Get Lines of File1 Which Are Not in File2

Get lines of file1 which are not in file2

This is what the comm command is for:

$ comm -3 file1 file2
0002_bcc

From man comm:

DESCRIPTION

Compare sorted files FILE1 and FILE2 line by line.

With no options, produce three-column output. Column one contains
lines unique to FILE1, column two contains lines unique to FILE2, and
column three contains lines common to both files.

-1 suppress column 1 (lines unique to FILE1)

-2 suppress column 2 (lines unique to FILE2)

-3 suppress column 3 (lines that appear in both files)

Fast way of finding lines in one file that are not in another?

You can achieve this by controlling the formatting of the old/new/unchanged lines in GNU diff output:

diff --new-line-format="" --unchanged-line-format=""  file1 file2

The input files should be sorted for this to work. With bash (and zsh) you can sort in-place with process substitution <( ):

diff --new-line-format="" --unchanged-line-format="" <(sort file1) <(sort file2)

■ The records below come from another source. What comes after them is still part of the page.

(* ===== verification/BazarrController.v ===== *)
(** * The Bazarr controller (src/internal/controller/bazarrconfig_controller.go)

    The reconciliation of a BazarrConfig in its two modes: the configuration file in
    a config map, and the REST API of a running Bazarr.  What the controller asks of
    the cluster beyond [Kube] is the class [KubeConfigMaps]. *)
From S2P Require Export GenericReconciler Bazarr.

(** ** Kubernetes *)

Class KubeConfigMaps (W : Type) := {
  ConfigMap : Type;
  configMapData : ConfigMap → gmap string string;
  with_configMapData : gmap string string → ConfigMap → ConfigMap;
  ownerUIDs : ConfigMap → list string;
  newConfigMap : string → string → gmap string string → ConfigMap;   (* namespace, name, data *)
  setConfigMapOwner : ObjectMeta → ConfigMap → ConfigMap + error;     (* SetControllerReference *)
  kubeGetConfigMap : string → string → M W ConfigMap;
  kubeCreateConfigMap : ConfigMap → M W unit;
  kubeUpdateConfigMap : ConfigMap → M W unit;
  kubeDeleteConfigMap : ConfigMap → M W unit;
  isNotFound : error → bool }.

(** ** The object *)

Definition bazarrFinalizer : string := "bazarrconfig.arr.rinzler.cloud/finalizer".

#[export] Instance BazarrClientObject : ClientObject BazarrConfig := {|
  meta_of := bz_ObjectMeta;
  with_meta m c := mkBazarrConfig m (bz_Spec c) (bz_Status c);
  meta_with _ _ := eq_refl |}.

(** The fields of the status, as the code sets them. *)
Definition bst_set_Conditions (cs : list Condition) (s : BazarrConfigStatus) : BazarrConfigStatus :=
  let 'mkBazarrConfigStatus _ m bc bv sc rc cg lp ps t h := s in mkBazarrConfigStatus cs m bc bv sc rc cg lp ps t h.
Definition bst_set_ActiveMode (mode : string) (s : BazarrConfigStatus) : BazarrConfigStatus :=
  let 'mkBazarrConfigStatus cs _ bc bv sc rc cg lp ps t h := s in mkBazarrConfigStatus cs mode bc bv sc rc cg lp ps t h.
Definition bst_set_BazarrConnected (b : bool) (s : BazarrConfigStatus) : BazarrConfigStatus :=
  let 'mkBazarrConfigStatus cs m _ bv sc rc cg lp ps t h := s in mkBazarrConfigStatus cs m b bv sc rc cg lp ps t h.
Definition bst_set_BazarrVersion (v : string) (s : BazarrConfigStatus) : BazarrConfigStatus :=
  let 'mkBazarrConfigStatus cs m bc _ sc rc cg lp ps t h := s in mkBazarrConfigStatus cs m bc v sc rc cg lp ps t h.
Definition bst_set_SonarrConnected (b : bool) (s : BazarrConfigStatus) : BazarrConfigStatus :=
  let 'mkBazarrConfigStatus cs m bc bv _ rc cg lp ps t h := s in mkBazarrConfigStatus cs m bc bv b rc cg lp ps t h.
Definition bst_set_RadarrConnected (b : bool) (s : BazarrConfigStatus) : BazarrConfigStatus :=
  let 'mkBazarrConfigStatus cs m bc bv sc _ cg lp ps t h := s in mkBazarrConfigStatus cs m bc bv sc b cg lp ps t h.
Definition bst_set_ConfigGenerated (b : bool) (s : BazarrConfigStatus) : BazarrConfigStatus :=
  let 'mkBazarrConfigStatus cs m bc bv sc rc _ lp ps t h := s in mkBazarrConfigStatus cs m bc bv sc rc b lp ps t h.
Definition bst_set_LanguageProfilesSynced (b : bool) (s : BazarrConfigStatus) : BazarrConfigStatus :=
  let 'mkBazarrConfigStatus cs m bc bv sc rc cg _ ps t h := s in mkBazarrConfigStatus cs m bc bv sc rc cg b ps t h.
Definition bst_set_ProvidersSynced (b : bool) (s : BazarrConfigStatus) : BazarrConfigStatus :=
  let 'mkBazarrConfigStatus cs m bc bv sc rc cg lp _ t h := s in mkBazarrConfigStatus cs m bc bv sc rc cg lp b t h.
Definition bst_set_LastReconcile (t : option Z) (s : BazarrConfigStatus) : BazarrConfigStatus :=
  let 'mkBazarrConfigStatus cs m bc bv sc rc cg lp ps _ h := s in mkBazarrConfigStatus cs m bc bv sc rc cg lp ps t h.

#[export] Program Instance BazarrStatusWrapper : HasConditions BazarrConfig := {|
  conditions_of c := bst_Conditions (bz_Status c);
  with_conditions cs c := mkBazarrConfig (bz_ObjectMeta c) (bz_Spec c) (bst_set_Conditions cs (bz_Status c)) |}.
Next Obligation. by intros cs [m spec []]. Qed.

Section controller.
Context {W : Type} `{Kube W} `{!KubeObject W BazarrConfig} `{!KubeConfigMaps W} `{Transport W} `{BazarrText}.
Abbreviation MR := (M (Rec W BazarrConfig)).
Abbreviation Outcome := (Result * option error)%type.
Implicit Types (c : BazarrConfig) (spec : BazarrConfigSpec).

Definition modifyBZ (f : BazarrConfigStatus → BazarrConfigStatus) : MR unit :=
  modifyConfig (λ c, mkBazarrConfig (bz_ObjectMeta c) (bz_Spec c) (f (bz_Status c))).

(** [x, err := m(); if err != nil { ...; undo; ...return }; k(x)]. *)
Definition stepUndo {A} (undo : BazarrConfigStatus → BazarrConfigStatus) (generation : Z) (reason : string) (m : M W A)
    (k : A → MR Outcome) : MR Outcome :=
  let* r := attempt (onWorld m) in
  match r with
  | inl a => k a
  | inr e =>
      SetCondition generation ConditionTypeReady ConditionFalse reason e ;;;
      modifyBZ undo ;;; requeueAfterError (Some e)
  end.

(** ** Secrets *)

Definition resolveConnectionAPIKey (namespace : string) (conn : BazarrConnectionSpec) : M W string :=
  resolveOne namespace "apiKey" "" (bzc_APIKeySecretRef conn).

Definition resolveProvider (namespace : string) (result : gmap string ProviderSecrets) (provider : BazarrProvider)
    : M W (gmap string ProviderSecrets) :=
  let* password := resolveOne namespace "password" "" (bp_PasswordSecretRef provider) in
  let* apiKey := resolveOne namespace "apiKey" "" (bp_APIKeySecretRef provider) in
  ret (<[bp_Name provider := mkProviderSecrets password apiKey]> result).

Definition resolveProviderSecrets (namespace : string) (providers : list BazarrProvider)
    : M W (gmap string ProviderSecrets) := forRange (resolveProvider namespace) ∅ providers.

(** ** The config map *)

Definition configKey : string := "config.yaml".

Definition ensureConfigMap c (name configData : string) : M W unit :=
  let namespace := om_Namespace (bz_ObjectMeta c) in
  let* found := attempt (kubeGetConfigMap namespace name) in
  match found with
  | inr e =>
      if isNotFound e then
        match setConfigMapOwner (bz_ObjectMeta c) (newConfigMap namespace name {[ configKey := configData ]}) with
        | inr e => fail e
        | inl cm => kubeCreateConfigMap cm
        end
      else fail e
  | inl cm => kubeUpdateConfigMap (with_configMapData (<[configKey := configData]> (configMapData cm)) cm)
  end.

(** ** The file *)

Definition bzIntervalOf c : Z := default DefaultRequeueInterval (bzs_Reconciliation (bz_Spec c) ≫= rcs_Interval).

Definition generate (input : GeneratorInput) : M W BazarrFile :=
  match Generate input with
  | inl config => ret config
  | inr e => fail e
  end.

(** The end of a reconciliation in which nothing failed. *)
Definition bzSucceed (generation : Z) (message : string) : MR Outcome :=
  let* r := Prelude.get in
  modifyBZ (bst_set_LastReconcile (Some (kubeClock (rec_world r)))) ;;;
  SetCondition generation ConditionTypeReady ConditionTrue "Ready" message ;;;
  updateAndPoll bzIntervalOf.

Definition reconcileFileMode : MR Outcome :=
  modifyBZ (bst_set_ActiveMode BazarrConfigModeFile) ;;;
  let* c := config in
  let spec := bz_Spec c in
  let ns := om_Namespace (bz_ObjectMeta c) in
  let g := om_Generation (bz_ObjectMeta c) in
  stepUndo (bst_set_SonarrConnected false) g "SonarrSecretResolutionFailed"
    (resolveConnectionAPIKey ns (bzs_Sonarr spec)) (λ sonarrAPIKey,
  modifyBZ (bst_set_SonarrConnected true) ;;;
  stepUndo (bst_set_RadarrConnected false) g "RadarrSecretResolutionFailed"
    (resolveConnectionAPIKey ns (bzs_Radarr spec)) (λ radarrAPIKey,
  modifyBZ (bst_set_RadarrConnected true) ;;;
  step g "ProviderSecretResolutionFailed" (resolveProviderSecrets ns (bzs_Providers spec)) (λ providerSecrets,
  step g "AuthSecretResolutionFailed"
    (resolveOne ns "password" "" (bzs_Authentication spec ≫= aus_PasswordSecretRef)) (λ authPassword,
  step g "ConfigGenerationFailed"
    (generate (mkGeneratorInput spec sonarrAPIKey radarrAPIKey providerSecrets authPassword)) (λ generatedConfig,
  step g "YAMLSerializationFailed" (GenerateYAML generatedConfig) (λ configYAML,
  step g "ConfigMapUpdateFailed"
    (match bzs_ConfigMapRef spec with
     | Some ref => ensureConfigMap c (lor_Name ref) configYAML
     | None => ret tt
     end) (λ _,
  modifyBZ (bst_set_ConfigGenerated true) ;;;
  modifyBZ (bst_set_BazarrConnected false) ;;;
  modifyBZ (bst_set_BazarrVersion "") ;;;
  modifyBZ (bst_set_LanguageProfilesSynced false) ;;;
  modifyBZ (bst_set_ProvidersSynced false) ;;;
  bzSucceed g "Bazarr configuration generated successfully (file mode)"))))))).

(** ** The API *)

Definition pyBool (b : bool) : string := if b then "True" else "False".

Definition apiItem (idx : nat) (lang : BazarrLanguage) : LanguageProfileItem :=
  mkLanguageProfileItem (Z.of_nat idx + 1) (bl_Code lang) (pyBool (bl_Forced lang)) (pyBool (bl_HearingImpaired lang)) "False".
Definition apiProfile (profileID : Z) (desired : BazarrLanguageProfile) : LanguageProfile :=
  mkLanguageProfile profileID (blp_Name desired) None (imap apiItem (blp_Languages desired)).

(** Updated by the ID of the profile of that name, or created; an error is logged. *)
Definition syncLanguageProfile (client : BazarrClient) (currentByName : gmap string LanguageProfile)
    (desired : BazarrLanguageProfile) : M W unit :=
  match currentByName !! blp_Name desired with
  | Some existing => attempt (UpdateLanguageProfile client (apiProfile (lp_ProfileID existing) desired)) ;;; ret tt
  | None => attempt (CreateLanguageProfile client (apiProfile 0 desired)) ;;; ret tt
  end.

Definition syncLanguageProfiles (client : BazarrClient) spec : M W unit :=
  let* currentProfiles := failedTo "get current language profiles" (GetLanguageProfiles client) in
  forRange (λ _, syncLanguageProfile client (indexBy lp_Name currentProfiles)) tt (bzs_LanguageProfiles spec).

Definition providerSettings (p : BazarrProvider) (secrets : ProviderSecrets) : Settings :=
  setString "apikey" (psc_APIKey secrets) (setString "password" (psc_Password secrets)
    (setString "username" (bp_Username p) ∅)).

Definition syncProviders (client : BazarrClient) (namespace : string) spec : M W unit :=
  match bzs_Providers spec with
  | [] => ret tt
  | _ =>
      let* providerSecrets := failedTo "resolve provider secrets" (resolveProviderSecrets namespace (bzs_Providers spec)) in
      failedTo "update providers" (UpdateProviders client
        ((λ p, mkProvider (bp_Name p) true (providerSettings p (default noSecrets (providerSecrets !! bp_Name p))))
          <$> bzs_Providers spec))
  end.

(** What the health of Bazarr says of a connection. *)
Definition connectedOf (s : option ConnectionStatus) (set : bool → BazarrConfigStatus → BazarrConfigStatus)
    : BazarrConfigStatus → BazarrConfigStatus :=
  match s with
  | Some s => set (String.eqb (bcs_Status s) "True")
  | None => id
  end.

Definition checkHealth (client : BazarrClient) : MR unit :=
  let* health := attempt (onWorld (bzGetHealth client)) in
  match health with
  | inl h =>
      modifyBZ (connectedOf (bhs_Sonarr h) bst_set_SonarrConnected) ;;;
      modifyBZ (connectedOf (bhs_Radarr h) bst_set_RadarrConnected)
  | inr _ => ret tt
  end.

Definition reconcileAPIMode : MR Outcome :=
  modifyBZ (bst_set_ActiveMode BazarrConfigModeAPI) ;;;
  let* c := config in
  let spec := bz_Spec c in
  let ns := om_Namespace (bz_ObjectMeta c) in
  let g := om_Generation (bz_ObjectMeta c) in
  match bzs_Connection spec with
  | None =>
      failStep g "ConnectionMissing" "connection is required for API mode" (Some "connection is required for API mode"%string)
  | Some connection =>
      stepUndo (bst_set_BazarrConnected false) g "BazarrSecretResolutionFailed"
        (ResolveSecretValue ns (sks_Name (bac_APIKeySecretRef connection)) (sks_Key (bac_APIKeySecretRef connection))) (λ bazarrAPIKey,
      let bazarrClient := NewBazarrClient (bac_URL connection) bazarrAPIKey in
      stepUndo (bst_set_BazarrConnected false) g "BazarrConnectionFailed" (bzGetVersion bazarrClient) (λ version,
      modifyBZ (bst_set_BazarrConnected true) ;;;
      modifyBZ (bst_set_BazarrVersion version) ;;;
      checkHealth bazarrClient ;;;
      stepUndo (bst_set_LanguageProfilesSynced false) g "LanguageProfileSyncFailed"
        (syncLanguageProfiles bazarrClient spec) (λ _,
      modifyBZ (bst_set_LanguageProfilesSynced true) ;;;
      stepUndo (bst_set_ProvidersSynced false) g "ProviderSyncFailed" (syncProviders bazarrClient ns spec) (λ _,
      modifyBZ (bst_set_ProvidersSynced true) ;;;
      modifyBZ (bst_set_ConfigGenerated false) ;;;
      bzSucceed g ("Bazarr configured successfully via API (v" +:+ version +:+ ")")))))
  end.

(** ** Deletion and the reconciliation *)

(** The config map is deleted if the object owns it; that may fail. *)
Definition deleteConfigMap c : M W unit :=
  match bzs_ConfigMapRef (bz_Spec c) with
  | None => ret tt
  | Some ref =>
      let* found := attempt (kubeGetConfigMap (om_Namespace (bz_ObjectMeta c)) (lor_Name ref)) in
      match found with
      | inl cm =>
          if existsb (λ uid, String.eqb uid (om_UID (bz_ObjectMeta c))) (ownerUIDs cm)
          then attempt (kubeDeleteConfigMap cm) ;;; ret tt else ret tt
      | inr _ => ret tt
      end
  end.

Definition bzReconcileDelete : MR Outcome :=
  let* c := config in
  onWorld (deleteConfigMap c) ;;;
  modifyFinalizers (λ fs, removeFinalizer fs bazarrFinalizer) ;;;
  thenUpdate false.

Definition unknownMode (mode : string) : error := ("unknown config mode: " +:+ mode)%string.

Definition bzReconcileObject : MR Outcome :=
  let* c := config in
  if from_option rcs_Suspend false (bzs_Reconciliation (bz_Spec c)) then ret (mkResult false 0, None)
  else
    match om_DeletionTimestamp (bz_ObjectMeta c) with
    | Some _ => bzReconcileDelete
    | None =>
        if negb (containsFinalizer (om_Finalizers (bz_ObjectMeta c)) bazarrFinalizer) then
          modifyFinalizers (λ fs, addFinalizer fs bazarrFinalizer) ;;; thenUpdate true
        else
          let mode := orDefault (bzs_ConfigMode (bz_Spec c)) BazarrConfigModeFile in
          if String.eqb mode BazarrConfigModeFile then reconcileFileMode
          else if String.eqb mode BazarrConfigModeAPI then reconcileAPIMode
          else ret (mkResult false 0, Some (unknownMode mode))
    end.

Definition BazarrConfigReconcile (fetch : M W BazarrConfig) (notFoundError : error → bool) : M W Outcome := λ w,
  match fetch w with
  | (w', Ret c) => let '(r, x) := bzReconcileObject (mkRec w' c) in (rec_world r, x)
  | (w', Err e) => (w', Ret (mkResult false 0, if notFoundError e then None else Some e))
  | (w', Panic p) => (w', Panic p)
  end.
End controller.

In the above new and unchanged lines are suppressed, so only changed (i.e. removed lines in your case) are output. You may also use a few diff options that other solutions don't offer, such as -i to ignore case, or various whitespace options (-E, -b, -v etc) for less strict matching.


Explanation

The options --new-line-format, --old-line-format and --unchanged-line-format let you control the way diff formats the differences, similar to printf format specifiers. These options format new (added), old (removed) and unchanged lines respectively. Setting one to empty "" prevents output of that kind of line.

If you are familiar with unified diff format, you can partly recreate it with:

diff --old-line-format="-%L" --unchanged-line-format=" %L" \
--new-line-format="+%L" file1 file2

The %L specifier is the line in question, and we prefix each with "+" "-" or " ", like diff -u
(note that it only outputs differences, it lacks the --- +++ and @@ lines at the top of each grouped change).
You can also use this to do other useful things like number each line with %dn.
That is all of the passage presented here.